Would you go through the records below and copy each line with the string "general"?

Stored data:
[Start of Attachment]

Definition ZEND_SET_ARG_FLAG (f : zend_function) (arg_num mask : Z) : zend_function :=
  set_quick_arg_flags (Z.lor (quick_arg_flags f) (u32 (Z.shiftl (u32 (Z.shiftl mask 6)) (arg_num * 2)))) f.
Definition ZEND_CHECK_ARG_FLAG (f : zend_function) (arg_num mask : Z) : Z :=
  Z.land (Z.shiftr (quick_arg_flags f) ((arg_num + 3) * 2)) mask.

(** [while (i < n) { ZEND_SET_ARG_FLAG(func, i + 1, mode(i)); i++; }] *)
Fixpoint set_flags_loop (n : nat) (i : Z) (mode : Z -> Z) (f : zend_function) : zend_function :=
  match n with
  | O => f
  | S n => set_flags_loop n (i + 1) mode (ZEND_SET_ARG_FLAG f (i + 1) (mode i))
  end.

Definition send_mode (infos : list Z) (i : Z) : Z := ZEND_ARG_SEND_MODE (lget 0 infos i).

Definition zend_set_function_arg_flags (f : zend_function) : zend_function :=
  let f := set_quick_arg_flags (Z.land (quick_arg_flags f) 255) f in
  match arg_info f with
  | None => f
  | Some infos =>
      let n := Z.min (num_args f) MAX_ARG_FLAG_NUM in
      let f := set_flags_loop (Z.to_nat n) 0 (send_mode infos) f in
      let pass_by_reference := send_mode infos n in
      if fn_variadic f && negb (pass_by_reference =? 0)
      then set_flags_loop (Z.to_nat (MAX_ARG_FLAG_NUM - n)) n (fun _ => pass_by_reference) f else f
  end.

(** The general check, from the argument information. *)
Definition zend_check_arg_send_type (f : zend_function) (infos : list Z) (arg_num mask : Z) : bool :=
  let arg_num := arg_num - 1 in
  if num_args f <=? arg_num then
    if fn_variadic f then negb (Z.land (send_mode infos (num_args f)) mask =? 0) else false
  else negb (Z.land (send_mode infos arg_num) mask =? 0).

Lemma testbit_small m i : 0 <= m < 4 -> 2 <= i -> Z.testbit m i = false.
Proof.
  intros Hm Hi. rewrite Z.testbit_eqb by lia. rewrite Z.div_small; [done|].
  assert (2 ^ 2 <= 2 ^ i) by (apply Z.pow_le_mono_r; lia). lia.
Qed.

Lemma shl_2 m k : 0 <= m < 4 -> 0 <= k <= 30 -> 0 <= Z.shiftl m k < 2 ^ 32.
Proof.
  intros Hm Hk. rewrite Z.shiftl_mul_pow2 by lia. assert (0 < 2 ^ k <= 2 ^ 30).
  { split; [lia|]. apply Z.pow_le_mono_r; lia. } nia.
Qed.

(** The two-bit field of an argument after setting one. *)
Lemma field_set f m a b : 0 <= m < 4 -> 1 <= a <= 12 -> 1 <= b <= 12 ->
  ZEND_CHECK_ARG_FLAG (ZEND_SET_ARG_FLAG f b m) a 3 =
  if decide (a = b) then Z.lor (ZEND_CHECK_ARG_FLAG f a 3) m else ZEND_CHECK_ARG_FLAG f a 3.
Proof.
  intros Hm Ha Hb. unfold ZEND_CHECK_ARG_FLAG, ZEND_SET_ARG_FLAG. cbn [quick_arg_flags set_quick_arg_flags].
  rewrite (u32_small (Z.shiftl m 6)) by (apply shl_2; lia).
  rewrite Z.shiftl_shiftl by lia. rewrite u32_small by (apply shl_2; lia).
  replace ((a + 3) * 2) with (2 * a + 6) by lia.
  apply Z.bits_inj'. intros i Hi. change 3 with (Z.ones 2).
  destruct (Z.ltb_spec i 2) as [Hi2|Hi2].
  - destruct (decide (a = b)) as [<-|Hab];
      rewrite ?Z.lor_spec, !Z.land_spec, Z.shiftr_spec, Z.lor_spec, Z.shiftl_spec, Z.ones_spec_low by lia.
    + rewrite Z.shiftr_spec by lia. rewrite !andb_true_r. do 2 f_equal. lia.
    + rewrite Z.shiftr_spec by lia. rewrite !andb_true_r. destruct (Z.ltb_spec a b).
      * rewrite (Z.testbit_neg_r m) by lia. by rewrite orb_false_r.
      * rewrite (testbit_small m) by lia. by rewrite orb_false_r.
  - rewrite Z.land_spec, Z.ones_spec_high, andb_false_r by lia.
    destruct (decide (a = b)); rewrite ?Z.lor_spec, Z.land_spec, Z.ones_spec_high, andb_false_r by lia; [|done].
    by rewrite (testbit_small m).
Qed.

Lemma field_set_loop mode n : forall i f a, (forall k, 0 <= mode k < 4) -> 0 <= i -> i + Z.of_nat n <= 12 -> 1 <= a <= 12 ->
  ZEND_CHECK_ARG_FLAG (set_flags_loop n i mode f) a 3 =
  if decide (i < a <= i + Z.of_nat n) then Z.lor (ZEND_CHECK_ARG_FLAG f a 3) (mode (a - 1)) else ZEND_CHECK_ARG_FLAG f a 3.
Proof.
  induction n as [|n IH]; intros i f a Hm Hi Hn Ha; cbn [set_flags_loop].
  { destruct (decide _); [lia|done]. }
  rewrite IH by (done || lia). rewrite field_set by (done || lia).
  destruct (decide (i + 1 < a <= i + 1 + Z.of_nat n)), (decide (i < a <= i + Z.of_nat (S n))), (decide (a = i + 1));
    try lia; try done. f_equal. f_equal. lia.
Qed.

Lemma set_flags_loop_fields mode n : forall i f,
  num_args (set_flags_loop n i mode f) = num_args f /\ fn_variadic (set_flags_loop n i mode f) = fn_variadic f /\
  arg_info (set_flags_loop n i mode f) = arg_info f.
Proof.
  induction n as [|n IH]; intros i f; cbn [set_flags_loop]; [done|].
  destruct (IH (i + 1) (ZEND_SET_ARG_FLAG f (i + 1) (mode i))) as (-> & -> & ->). done.
Qed.

Lemma land_3_range x : 0 <= Z.land x 3 < 4.
Proof. change 3 with (Z.ones 2). rewrite Z.land_ones by lia. apply Z.mod_pos_bound. lia. Qed.

Lemma check_mask f a mask : 0 <= mask < 4 ->
  ZEND_CHECK_ARG_FLAG f a mask = Z.land (ZEND_CHECK_ARG_FLAG f a 3) mask.
Proof.
  intros Hm. unfold ZEND_CHECK_ARG_FLAG. rewrite <- Z.land_assoc. f_equal.
  rewrite Z.land_comm. change 3 with (Z.ones 2). rewrite Z.land_ones by lia. symmetry. by apply Z.mod_small.
Qed.

(** after [zend_set_function_arg_flags] the quick check of one of the
    first twelve arguments agrees with the general check of the argument
    information, for fixed and variadic functions alike. *)
Theorem zend_set_function_arg_flags_correct (f : zend_function) infos arg_num mask :
  arg_info f = Some infos -> 0 <= num_args f -> 1 <= arg_num <= MAX_ARG_FLAG_NUM -> 0 <= mask < 4 ->
  negb (ZEND_CHECK_ARG_FLAG (zend_set_function_arg_flags f) arg_num mask =? 0) =
  zend_check_arg_send_type f infos arg_num mask.
Proof.
  unfold MAX_ARG_FLAG_NUM. intros Hinfo Hnum Ha Hmask. rewrite check_mask by done.
  unfold zend_set_function_arg_flags. cbn zeta. set (f0 := set_quick_arg_flags _ f).
  change (arg_info f0) with (arg_info f). rewrite Hinfo. change (num_args f0) with (num_args f).
  set (n := Z.min (num_args f) MAX_ARG_FLAG_NUM). set (f1 := set_flags_loop (Z.to_nat n) 0 (send_mode infos) f0).
  assert (fn_variadic f1 = fn_variadic f) as -> by apply (set_flags_loop_fields (send_mode infos) (Z.to_nat n) 0 f0).
  assert (forall k, 0 <= send_mode infos k < 4) as Hr by (intros; apply land_3_range).
  assert (0 <= n <= 12) as Hn by (unfold n, MAX_ARG_FLAG_NUM; lia).
  assert (ZEND_CHECK_ARG_FLAG f0 arg_num 3 = 0) as H0.
  { apply Z.bits_inj'. intros i Hi. unfold ZEND_CHECK_ARG_FLAG, f0. cbn [quick_arg_flags set_quick_arg_flags].
    change 255 with (Z.ones 8). rewrite Z.land_spec, Z.shiftr_spec, Z.land_spec by lia.
    rewrite Z.ones_spec_high by lia. by rewrite andb_false_r, Z.bits_0. }
  assert (ZEND_CHECK_ARG_FLAG f1 arg_num 3 = if decide (arg_num <= n) then send_mode infos (arg_num - 1) else 0) as H1.
  { unfold f1. rewrite field_set_loop by (done || lia). rewrite H0, Z.lor_0_l.
    destruct (decide (0 < arg_num <= _)), (decide (arg_num <= n)); try lia; done. }
  assert (ZEND_CHECK_ARG_FLAG (if fn_variadic f && negb (send_mode infos n =? 0)
    then set_flags_loop (Z.to_nat (MAX_ARG_FLAG_NUM - n)) n (fun _ => send_mode infos n) f1 else f1) arg_num 3 =
    if decide (arg_num <= n) then send_mode infos (arg_num - 1) else if fn_variadic f then send_mode infos n else 0) as H2.
  { destruct (fn_variadic f); cbn [andb]; [|exact H1]. destruct (Z.eqb_spec (send_mode infos n) 0) as [E|E]; cbn [negb].
    - rewrite H1. destruct (decide _); [done|]. by rewrite E.
    - rewrite field_set_loop by (done || (unfold MAX_ARG_FLAG_NUM; lia)). rewrite H1. unfold MAX_ARG_FLAG_NUM.
      destruct (decide (n < arg_num <= _)), (decide (arg_num <= n)); try lia; by rewrite ?Z.lor_0_l. }
  rewrite H2. unfold zend_check_arg_send_type. destruct (decide (arg_num <= n)) as [Hle|Hgt].
  - destruct (Z.leb_spec (num_args f) (arg_num - 1)); [unfold n in Hle; lia|done].
  - assert (n = num_args f) as -> by (unfold n, MAX_ARG_FLAG_NUM in *; lia).
    destruct (Z.leb_spec (num_args f) (arg_num - 1)); [|lia]. by destruct (fn_variadic f).
Qed.
(* ===== verification/Base64.v ===== *)
(** Base64 (ext/standard/base64.c), the portable routines: the encoder and the
    decoder on buffers with checked accesses, and what they compute in terms of
    RFC 4648. *)

From stdpp Require Import base numbers list.
From S2P Require Import Prelude CompileRuntime Sse.

(** * Tables *)

(** "A..Za..z0..9+/" and the terminator. *)
Definition base64_table : list Z := zrange 65 26 ++ zrange 97 26 ++ zrange 48 10 ++ [43; 47; 0].

Definition base64_pad : Z := 61.

Definition base64_reverse_table : list Z :=
  [-2; -2; -2; -2; -2; -2; -2; -2; -2; -1; -1; -2; -2; -1; -2; -2;
   -2; -2; -2; -2; -2; -2; -2; -2; -2; -2; -2; -2; -2; -2; -2; -2;
   -1; -2; -2; -2; -2; -2; -2; -2; -2; -2; -2; 62; -2; -2; -2; 63;
   52; 53; 54; 55; 56; 57; 58; 59; 60; 61; -2; -2; -2; -2; -2; -2;
   -2; 0; 1; 2; 3; 4; 5; 6; 7; 8; 9; 10; 11; 12; 13; 14;
   15; 16; 17; 18; 19; 20; 21; 22; 23; 24; 25; -2; -2; -2; -2; -2;
   -2; 26; 27; 28; 29; 30; 31; 32; 33; 34; 35; 36; 37; 38; 39; 40;
   41; 42; 43; 44; 45; 46; 47; 48; 49; 50; 51; -2; -2; -2; -2; -2;
   -2; -2; -2; -2; -2; -2; -2; -2; -2; -2; -2; -2; -2; -2; -2; -2;
   -2; -2; -2; -2; -2; -2; -2; -2; -2; -2; -2; -2; -2; -2; -2; -2;
   -2; -2; -2; -2; -2; -2; -2; -2; -2; -2; -2; -2; -2; -2; -2; -2;
   -2; -2; -2; -2; -2; -2; -2; -2; -2; -2; -2; -2; -2; -2; -2; -2;
   -2; -2; -2; -2; -2; -2; -2; -2; -2; -2; -2; -2; -2; -2; -2; -2;
   -2; -2; -2; -2; -2; -2; -2; -2; -2; -2; -2; -2; -2; -2; -2; -2;
   -2; -2; -2; -2; -2; -2; -2; -2; -2; -2; -2; -2; -2; -2; -2; -2;
   -2; -2; -2; -2; -2; -2; -2; -2; -2; -2; -2; -2; -2; -2; -2; -2].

[End of Attachment]

Answer to this task —
(** The general check, from the argument information. *)
    first twelve arguments agrees with the general check of the argument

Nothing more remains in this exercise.